[Opening Data for this exercise section]
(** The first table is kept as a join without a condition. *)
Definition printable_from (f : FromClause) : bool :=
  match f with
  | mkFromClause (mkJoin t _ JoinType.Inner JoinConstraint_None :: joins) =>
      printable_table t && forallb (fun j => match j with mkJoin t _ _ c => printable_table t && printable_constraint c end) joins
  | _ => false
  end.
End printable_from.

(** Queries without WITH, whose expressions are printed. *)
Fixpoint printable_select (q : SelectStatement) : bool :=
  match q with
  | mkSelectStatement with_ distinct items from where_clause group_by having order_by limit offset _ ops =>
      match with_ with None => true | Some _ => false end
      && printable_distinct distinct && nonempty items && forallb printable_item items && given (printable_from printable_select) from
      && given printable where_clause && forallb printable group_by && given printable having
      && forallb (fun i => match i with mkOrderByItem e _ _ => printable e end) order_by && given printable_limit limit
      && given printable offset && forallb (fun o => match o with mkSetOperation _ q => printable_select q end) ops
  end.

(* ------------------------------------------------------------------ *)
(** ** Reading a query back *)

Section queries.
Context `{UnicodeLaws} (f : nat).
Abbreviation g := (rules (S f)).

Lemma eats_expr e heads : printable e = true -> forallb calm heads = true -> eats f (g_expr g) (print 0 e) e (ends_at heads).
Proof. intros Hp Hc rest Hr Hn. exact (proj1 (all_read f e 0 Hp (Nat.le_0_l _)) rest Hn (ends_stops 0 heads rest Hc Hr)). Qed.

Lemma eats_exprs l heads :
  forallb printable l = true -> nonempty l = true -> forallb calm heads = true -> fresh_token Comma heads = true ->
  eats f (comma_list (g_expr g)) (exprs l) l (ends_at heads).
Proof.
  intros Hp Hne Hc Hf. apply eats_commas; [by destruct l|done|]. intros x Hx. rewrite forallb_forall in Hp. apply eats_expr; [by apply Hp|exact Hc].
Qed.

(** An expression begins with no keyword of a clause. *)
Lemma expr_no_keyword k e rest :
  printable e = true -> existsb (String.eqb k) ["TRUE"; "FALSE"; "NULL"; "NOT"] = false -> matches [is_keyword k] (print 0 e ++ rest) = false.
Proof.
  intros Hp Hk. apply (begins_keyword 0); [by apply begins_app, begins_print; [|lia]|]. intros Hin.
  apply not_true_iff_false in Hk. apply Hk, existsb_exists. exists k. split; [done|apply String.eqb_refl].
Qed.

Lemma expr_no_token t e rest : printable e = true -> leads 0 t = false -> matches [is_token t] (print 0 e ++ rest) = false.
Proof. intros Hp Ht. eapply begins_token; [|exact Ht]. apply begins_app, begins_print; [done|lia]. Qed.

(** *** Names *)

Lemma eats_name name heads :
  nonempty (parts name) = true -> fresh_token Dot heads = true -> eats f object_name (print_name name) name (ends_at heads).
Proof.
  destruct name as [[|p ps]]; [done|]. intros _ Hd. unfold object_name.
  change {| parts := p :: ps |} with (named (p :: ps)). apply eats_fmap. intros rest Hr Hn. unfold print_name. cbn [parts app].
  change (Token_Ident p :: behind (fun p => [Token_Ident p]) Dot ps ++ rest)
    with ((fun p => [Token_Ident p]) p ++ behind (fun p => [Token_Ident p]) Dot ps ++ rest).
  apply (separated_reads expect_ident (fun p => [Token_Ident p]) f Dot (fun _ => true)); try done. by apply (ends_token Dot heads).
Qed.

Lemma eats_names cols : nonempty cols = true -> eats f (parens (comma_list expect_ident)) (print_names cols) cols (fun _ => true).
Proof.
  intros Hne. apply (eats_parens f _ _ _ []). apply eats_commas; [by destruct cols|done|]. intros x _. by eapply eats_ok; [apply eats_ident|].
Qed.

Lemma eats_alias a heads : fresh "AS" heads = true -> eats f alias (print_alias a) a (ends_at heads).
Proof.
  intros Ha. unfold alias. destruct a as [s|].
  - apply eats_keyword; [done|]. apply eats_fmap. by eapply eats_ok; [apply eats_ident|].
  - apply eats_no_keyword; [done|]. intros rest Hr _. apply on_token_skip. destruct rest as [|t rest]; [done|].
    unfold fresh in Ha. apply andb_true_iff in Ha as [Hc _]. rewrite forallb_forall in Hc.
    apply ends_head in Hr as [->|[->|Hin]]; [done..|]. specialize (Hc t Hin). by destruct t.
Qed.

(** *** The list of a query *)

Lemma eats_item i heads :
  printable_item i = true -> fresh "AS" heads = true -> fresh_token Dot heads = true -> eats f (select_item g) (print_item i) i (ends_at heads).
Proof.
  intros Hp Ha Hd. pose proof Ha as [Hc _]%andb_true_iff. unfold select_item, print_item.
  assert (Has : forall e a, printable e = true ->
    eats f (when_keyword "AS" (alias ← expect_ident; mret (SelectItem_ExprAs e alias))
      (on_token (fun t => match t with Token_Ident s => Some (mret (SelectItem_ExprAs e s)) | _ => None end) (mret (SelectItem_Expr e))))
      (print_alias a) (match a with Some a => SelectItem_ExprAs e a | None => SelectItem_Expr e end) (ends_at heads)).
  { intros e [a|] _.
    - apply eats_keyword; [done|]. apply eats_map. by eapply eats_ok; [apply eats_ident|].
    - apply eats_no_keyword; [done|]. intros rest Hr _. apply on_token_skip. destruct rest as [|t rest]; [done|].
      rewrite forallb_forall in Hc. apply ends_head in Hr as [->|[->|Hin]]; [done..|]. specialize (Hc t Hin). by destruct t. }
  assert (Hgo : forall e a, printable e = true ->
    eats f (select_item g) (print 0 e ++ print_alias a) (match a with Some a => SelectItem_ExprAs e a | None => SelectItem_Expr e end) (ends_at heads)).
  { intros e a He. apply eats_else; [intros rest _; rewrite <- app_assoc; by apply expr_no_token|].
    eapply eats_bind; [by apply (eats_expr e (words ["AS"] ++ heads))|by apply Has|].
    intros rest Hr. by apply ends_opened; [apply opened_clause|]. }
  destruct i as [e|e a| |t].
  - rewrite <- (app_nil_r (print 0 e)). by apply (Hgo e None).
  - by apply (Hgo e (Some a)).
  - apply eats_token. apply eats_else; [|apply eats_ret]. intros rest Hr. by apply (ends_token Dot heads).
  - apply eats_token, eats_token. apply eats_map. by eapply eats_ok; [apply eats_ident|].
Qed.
[Closing Data for this exercise section]
[Opening Data for this exercise section]
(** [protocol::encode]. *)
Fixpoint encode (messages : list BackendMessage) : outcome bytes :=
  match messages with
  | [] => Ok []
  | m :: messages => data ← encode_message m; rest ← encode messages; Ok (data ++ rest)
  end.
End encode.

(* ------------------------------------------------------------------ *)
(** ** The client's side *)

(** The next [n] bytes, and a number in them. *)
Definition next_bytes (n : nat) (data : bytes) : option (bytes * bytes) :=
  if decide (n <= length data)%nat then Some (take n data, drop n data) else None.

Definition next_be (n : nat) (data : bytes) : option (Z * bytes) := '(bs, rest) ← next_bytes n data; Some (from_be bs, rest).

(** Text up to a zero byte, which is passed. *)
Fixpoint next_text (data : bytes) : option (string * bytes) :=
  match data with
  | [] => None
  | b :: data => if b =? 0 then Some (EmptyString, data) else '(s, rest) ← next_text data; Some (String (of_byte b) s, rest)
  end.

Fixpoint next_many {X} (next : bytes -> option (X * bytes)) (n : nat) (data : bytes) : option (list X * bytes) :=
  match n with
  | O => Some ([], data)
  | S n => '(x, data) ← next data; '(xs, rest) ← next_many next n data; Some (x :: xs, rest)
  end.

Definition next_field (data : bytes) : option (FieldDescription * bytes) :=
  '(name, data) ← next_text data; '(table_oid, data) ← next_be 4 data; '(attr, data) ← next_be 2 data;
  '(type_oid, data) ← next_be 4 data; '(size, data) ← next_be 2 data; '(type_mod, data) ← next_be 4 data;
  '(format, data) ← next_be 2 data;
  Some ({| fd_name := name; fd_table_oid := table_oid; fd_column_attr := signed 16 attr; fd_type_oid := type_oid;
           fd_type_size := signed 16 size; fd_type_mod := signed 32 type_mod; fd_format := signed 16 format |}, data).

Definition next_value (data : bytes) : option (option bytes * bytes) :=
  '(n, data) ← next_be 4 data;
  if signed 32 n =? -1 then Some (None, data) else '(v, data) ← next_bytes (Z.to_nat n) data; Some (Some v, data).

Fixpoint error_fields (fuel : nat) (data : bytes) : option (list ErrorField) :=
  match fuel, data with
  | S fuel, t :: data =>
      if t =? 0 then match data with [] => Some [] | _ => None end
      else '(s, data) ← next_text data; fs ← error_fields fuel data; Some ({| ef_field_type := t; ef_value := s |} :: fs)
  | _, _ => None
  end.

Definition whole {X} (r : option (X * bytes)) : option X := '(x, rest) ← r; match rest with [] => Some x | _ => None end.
[Closing Data for this exercise section]
Assignment: Answer with a number alone. It should equal the count of lines in the entries that hold "mkJoin".

Final answer: 2